Jurnalisme hukum memang tidak ditujukan untuk menyatakan seseorang salah atau benar. Menyatakan seorang jahat atau baik. Menyatakan seseorang ”hitam” atau ”putih.” Itu tugas pengadilan. Dan jika pun orang itu bersalah dan wartawan hukum memberitakannya, status bersalah itu merupakan kutipan dari pernyataan majelis hakim yang memvonis orang tersebut.
Wartawan hukum, dengan menggali sebanyak informasi dan keterangan sumber-sumber yang dipercaya, dokumen-dokumen yang bisa dipertanggungjawabkan keotentikannya, hanya memiliki tugas menyodorkan fakta. Mengetengahkan pendapat dan argumen mereka yang terlibat dalam kasus yang diberitakan, dan membiarkan pembaca yang menyimpulkan. Ia berperan sebagai clearing house of information.

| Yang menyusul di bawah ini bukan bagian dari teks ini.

(* ===== verification/BpCommon.v ===== *)
(** The data of the decoupled branch predictor.

    Models [src/GEM5/src/cpu/pred/btb/common.hh]: branch information, BTB entries, the
    prediction of a stage ([FullBTBPrediction]) and a fetch target, with what they
    say about the history bits of a prediction and of a squash.  Fields that only
    serve statistics and tracing are left out.  The history bit vectors are those of
    [Bitset]; [M] is the type of the data the components save with a prediction. *)
From S2P Require Import Prelude.

Module BpCommon.

(** ** Branches *)

Inductive SquashType := SQUASH_NONE | SQUASH_TRAP | SQUASH_CTRL | SQUASH_OTHER.

Inductive BranchType :=
  | BR_COND | BR_DIRECT_NORMAL | BR_DIRECT_CALL | BR_INDIRECT_NORMAL | BR_INDIRECT_RET
  | BR_INDIRECT_CALL | BR_INDIRECT_CALL_RET | BR_DIRECT_RET.

Inductive OverrideReason := NO_OVERRIDE | FALL_THRU | CONTROL_ADDR | TARGET | END | HIST_INFO.

#[export] Instance SquashType_eq_dec : EqDecision SquashType.
Proof. solve_decision. Defined.

Record BranchInfo := mkBranch {
  br_pc : Z;
  br_target : Z;
  br_resolved : bool;
  isCond : bool;
  isIndirect : bool;
  isDirect : bool;
  isCall : bool;
  isReturn : bool;
  br_size : Z
}.

Definition BranchInfo_new : BranchInfo := mkBranch 0 0 false false false false false false 0.

Definition isUncond (b : BranchInfo) : bool := negb (isCond b).
Definition br_getEnd (b : BranchInfo) : Z := u64 (br_pc b + br_size b).

Definition getType (b : BranchInfo) : res BranchType :=
  if isCond b then Ok BR_COND
  else if negb (isIndirect b) then
    if isReturn b then Panic "jal return detected!"
    else Ok (if isCall b then BR_DIRECT_CALL else BR_DIRECT_NORMAL)
  else if negb (isCall b) then
    Ok (if isReturn b then BR_INDIRECT_RET else BR_INDIRECT_NORMAL)
  else Ok (if isReturn b then BR_INDIRECT_CALL_RET else BR_INDIRECT_CALL).

Definition with_target (b : BranchInfo) (t : Z) : BranchInfo :=
  mkBranch (br_pc b) t (br_resolved b) (isCond b) (isIndirect b) (isDirect b) (isCall b)
    (isReturn b) (br_size b).

Record BTBEntry := mkEntry {
  be_info : BranchInfo;
  be_valid : bool;
  be_alwaysTaken : bool;
  be_ctr : Z;
  be_tag : Z
}.

Definition BTBEntry_new : BTBEntry := mkEntry BranchInfo_new false false 0 0.
(** The constructor from a branch. *)
Definition BTBEntry_of (b : BranchInfo) : BTBEntry := mkEntry b true true 0 0.

Definition be_pc (e : BTBEntry) : Z := br_pc (be_info e).

(** [CondTakens_find], [IndirectTakens_find]. *)
Definition find_pc {A} (l : list (Z * A)) (pc : Z) : option A :=
  option_map snd (find (λ p, p.1 =? pc)%Z l).

(** [mask] and [floorLog2] of [base/]. *)
Definition mask (n : Z) : Z := if (64 <=? n)%Z then (2 ^ 64 - 1)%Z else (2 ^ n - 1)%Z.
Definition floorLog2 (x : Z) : Z := Z.log2 x.

(** ** The prediction of a stage *)

Record FullBTBPrediction := mkPred {
  fp_tid : Z;
  bbStart : Z;
  btbEntries : list BTBEntry;
  condTakens : list (Z * bool);
  indirectTargets : list (Z * Z);
  returnTarget : Z;
  fp_predSource : Z
}.

Definition FullBTBPrediction_new : FullBTBPrediction := mkPred 0 0 [] [] [] 0 0.

(** Whether the loop of [getTakenEntry] stops at the entry. *)
Definition entry_taken (cs : list (Z * bool)) (e : BTBEntry) : bool :=
  be_valid e &&
  (if isCond (be_info e) then match find_pc cs (be_pc e) with Some t => t | None => false end
   else true).

Definition getTakenEntry (p : FullBTBPrediction) : BTBEntry :=
  match find (entry_taken (condTakens p)) (btbEntries p) with
  | Some e => e
  | None => BTBEntry_new
  end.

Definition isTaken (p : FullBTBPrediction) : bool := be_valid (getTakenEntry p).

(** The address after the block: [(a + predictWidth) & ~mask(...)]. *)
Definition next_block (a predictWidth : Z) : Z :=
  Z.land (u64 (a + predictWidth)) (Z.ldiff (2 ^ 64 - 1) (mask (floorLog2 predictWidth - 1))).

Definition getFallThrough (p : FullBTBPrediction) (predictWidth : Z) : Z :=
  next_block (bbStart p) predictWidth.

Definition getEntryTarget (p : FullBTBPrediction) (e : BTBEntry) : Z :=
  if isIndirect (be_info e) then
    if isReturn (be_info e) then returnTarget p
    else match find_pc (indirectTargets p) (be_pc e) with
         | Some t => t
         | None => br_target (be_info e)
         end
  else br_target (be_info e).

Definition getTarget (p : FullBTBPrediction) (predictWidth : Z) : Z :=
  let e := getTakenEntry p in
  if be_valid e then getEntryTarget p e else getFallThrough p predictWidth.

Definition fp_getEnd (p : FullBTBPrediction) (predictWidth : Z) : Z :=
  if isTaken p then br_getEnd (be_info (getTakenEntry p)) else getFallThrough p predictWidth.

Definition controlAddr (p : FullBTBPrediction) : Z := be_pc (getTakenEntry p).

(** [match] *)
Definition pred_match (p q : FullBTBPrediction) (predictWidth : Z) : bool * OverrideReason :=
  let a := getTakenEntry p in
  let b := getTakenEntry q in
  if negb (Bool.eqb (be_valid a) (be_valid b)) then (false, FALL_THRU)
  else if be_valid a && be_valid b then
    if negb (controlAddr p =? controlAddr q)%Z then (false, CONTROL_ADDR)
    else if negb (getTarget p predictWidth =? getTarget q predictWidth)%Z then (false, TARGET)
    else (true, NO_OVERRIDE)
  else (true, NO_OVERRIDE).

(** The loop of [getHistInfo] and [getBwHistInfo]; [bit] is what a taken branch
    contributes. *)
Fixpoint hist_loop (cs : list (Z * bool)) (bit : BTBEntry → bool) (l : list BTBEntry)
    (shamt : Z) : Z * bool :=
  match l with
  | [] => (shamt, false)
  | e :: rest =>
      if be_valid e then
        if isCond (be_info e) then
          match find_pc cs (be_pc e) with
          | Some true => ((shamt + 1)%Z, bit e)
          | _ => hist_loop cs bit rest (shamt + 1)
          end
        else (shamt, false)
      else hist_loop cs bit rest shamt
  end.

Definition getHistInfo (p : FullBTBPrediction) : Z * bool :=
  hist_loop (condTakens p) (λ _, true) (btbEntries p) 0.
Definition getBwHistInfo (p : FullBTBPrediction) : Z * bool :=
  hist_loop (condTakens p) (λ e, br_target (be_info e) <? be_pc e)%Z (btbEntries p) 0.

Definition getPHistInfo (p : FullBTBPrediction) : Z * Z * bool :=
  let e := getTakenEntry p in
  if be_valid e then (be_pc e, getEntryTarget p e, true) else (0%Z, 0%Z, false).

(** ** Fetch targets *)

Record FetchTarget (B M : Type) := mkTarget {
  ft_tid : Z;
  startPC : Z;
  predTaken : bool;
  predEndPC : Z;
  predBranchInfo : BranchInfo;
  isHit : bool;
  predBTBEntries : list BTBEntry;
  exeTaken : bool;
  exeBranchInfo : BranchInfo;
  ft_resolved : bool;
  updateEndInstPC : Z;
  updateBTBEntries : list BTBEntry;
  ft_squashType : SquashType;
  ft_squashPC : Z;
  predMetas : M;
  ft_history : B;
  ft_phistory : B;
  ft_bwhistory : B;
  ft_lhistory : list B
}.
#[global] Arguments mkTarget {B M}.
#[global] Arguments ft_tid {B M} _.
#[global] Arguments startPC {B M} _.
#[global] Arguments predTaken {B M} _.
#[global] Arguments predEndPC {B M} _.
#[global] Arguments predBranchInfo {B M} _.
#[global] Arguments isHit {B M} _.
#[global] Arguments predBTBEntries {B M} _.
#[global] Arguments exeTaken {B M} _.
#[global] Arguments exeBranchInfo {B M} _.
#[global] Arguments ft_resolved {B M} _.
#[global] Arguments updateEndInstPC {B M} _.
#[global] Arguments updateBTBEntries {B M} _.
#[global] Arguments ft_squashType {B M} _.
#[global] Arguments ft_squashPC {B M} _.
#[global] Arguments predMetas {B M} _.
#[global] Arguments ft_history {B M} _.
#[global] Arguments ft_phistory {B M} _.
#[global] Arguments ft_bwhistory {B M} _.
#[global] Arguments ft_lhistory {B M} _.

Section Target.

Context {B M : Type}.
Abbreviation Target := (FetchTarget B M).

Definition ft_getBranchInfo (t : Target) : BranchInfo :=
  if ft_resolved t then exeBranchInfo t else predBranchInfo t.
Definition getControlPC (t : Target) : Z := br_pc (ft_getBranchInfo t).
Definition getTaken (t : Target) : bool := if ft_resolved t then exeTaken t else predTaken t.

(** The valid entries of the block before the squashing instruction. *)
Definition before_squash (t : Target) (squash_pc : Z) : list BTBEntry :=
  List.filter (λ e, be_valid e && (startPC t <=? be_pc e)%Z && (be_pc e <? squash_pc)%Z)
    (predBTBEntries t).

Definition getHistInfoDuringSquash (t : Target) (squash_pc : Z) (is_cond actually_taken : bool)
    : Z * bool :=
  let shamt := Z.of_nat (length (before_squash t squash_pc)) in
  if is_cond then ((shamt + 1)%Z, actually_taken) else (shamt, false).

Definition getBwHistInfoDuringSquash (t : Target) (squash_pc : Z)
    (is_cond actually_taken : bool) (target : Z) : Z * bool :=
  let shamt := Z.of_nat (length (before_squash t squash_pc)) in
  if is_cond then ((shamt + 1)%Z, actually_taken && (target <? squash_pc)%Z)
  else (shamt, false).

Definition with_resolve (t : Target) (taken : bool) (b : BranchInfo) (resolved : bool)
    (st : SquashType) (pc : Z) : Target :=
  mkTarget (ft_tid t) (startPC t) (predTaken t) (predEndPC t) (predBranchInfo t) (isHit t)
    (predBTBEntries t) taken b resolved (updateEndInstPC t) (updateBTBEntries t) st pc
    (predMetas t) (ft_history t) (ft_phistory t) (ft_bwhistory t) (ft_lhistory t).

Definition setDefaultResolve (t : Target) : Target :=
  with_resolve t (predTaken t) (predBranchInfo t) false (ft_squashType t) (ft_squashPC t).

Definition with_update (t : Target) (endpc : Z) (es : list BTBEntry) : Target :=
  mkTarget (ft_tid t) (startPC t) (predTaken t) (predEndPC t) (predBranchInfo t) (isHit t)
    (predBTBEntries t) (exeTaken t) (exeBranchInfo t) (ft_resolved t) endpc es
    (ft_squashType t) (ft_squashPC t) (predMetas t) (ft_history t) (ft_phistory t)
    (ft_bwhistory t) (ft_lhistory t).

Definition setUpdateInstEndPC (t : Target) (predictWidth : Z) : Target :=
  with_update t
    (if bool_decide (ft_squashType t = SQUASH_NONE) then
       if exeTaken t then getControlPC t else next_block (startPC t) predictWidth
     else ft_squashPC t)
    (updateBTBEntries t).

Definition setUpdateBTBEntries (t : Target) : Target :=
  with_update t (updateEndInstPC t)
    (List.filter (λ e, be_valid e && (startPC t <=? be_pc e)%Z && (be_pc e <=? updateEndInstPC t)%Z)
       (predBTBEntries t)).

Definition mark_resolved (pc : Z) (e : BTBEntry) : BTBEntry :=
  if be_valid e && (be_pc e =? pc)%Z then
    let b := be_info e in
    mkEntry (mkBranch (br_pc b) (br_target b) true (isCond b) (isIndirect b) (isDirect b)
      (isCall b) (isReturn b) (br_size b)) (be_valid e) (be_alwaysTaken e) (be_ctr e) (be_tag e)
  else e.

Definition markBTBEntryResolved (t : Target) (pc : Z) : Target :=
  with_update t (updateEndInstPC t) (map (mark_resolved pc) (updateBTBEntries t)).

End Target.

(** ** The pseudo-random generator of the tables *)

Definition LFSR64_init : Z := 0x1234567887654321.

Definition LFSR64_next (lfsr : Z) : Z :=
  if (lfsr =? 0)%Z then 1%Z
  else
    let bit := Z.land (Z.lxor (Z.lxor (Z.lxor lfsr (Z.shiftr lfsr 1)) (Z.shiftr lfsr 3))
                              (Z.shiftr lfsr 4)) 1 in
    Z.lor (Z.shiftr lfsr 1) (Z.shiftl bit 63).

End BpCommon.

Jurnalisme hukum juga menuntut wartawan hukum memahami bagaimama mekanisme sebuah rancangan undang-undang dibuat, bagaimana hierarki dan jabatan-jabatan di Kepolisian, Kejaksaan Agung, Mahkamah Agung, Mahkamah Konstitusi, bagaimana tatacara keputusan yang diambil anggota Komisi Pengawas Persaingan Usaha (KPPU) untuk menetapkan sebuah perusahaan melakukan monopoli usaha atau tidak hingga hal-hal yang terlihat sepele: bagaimanana prosedur mendaftarkan gugatan dil pengadilan, hingga tatacara meliputi sidang di pengadilan negeri atau pengadilan agama.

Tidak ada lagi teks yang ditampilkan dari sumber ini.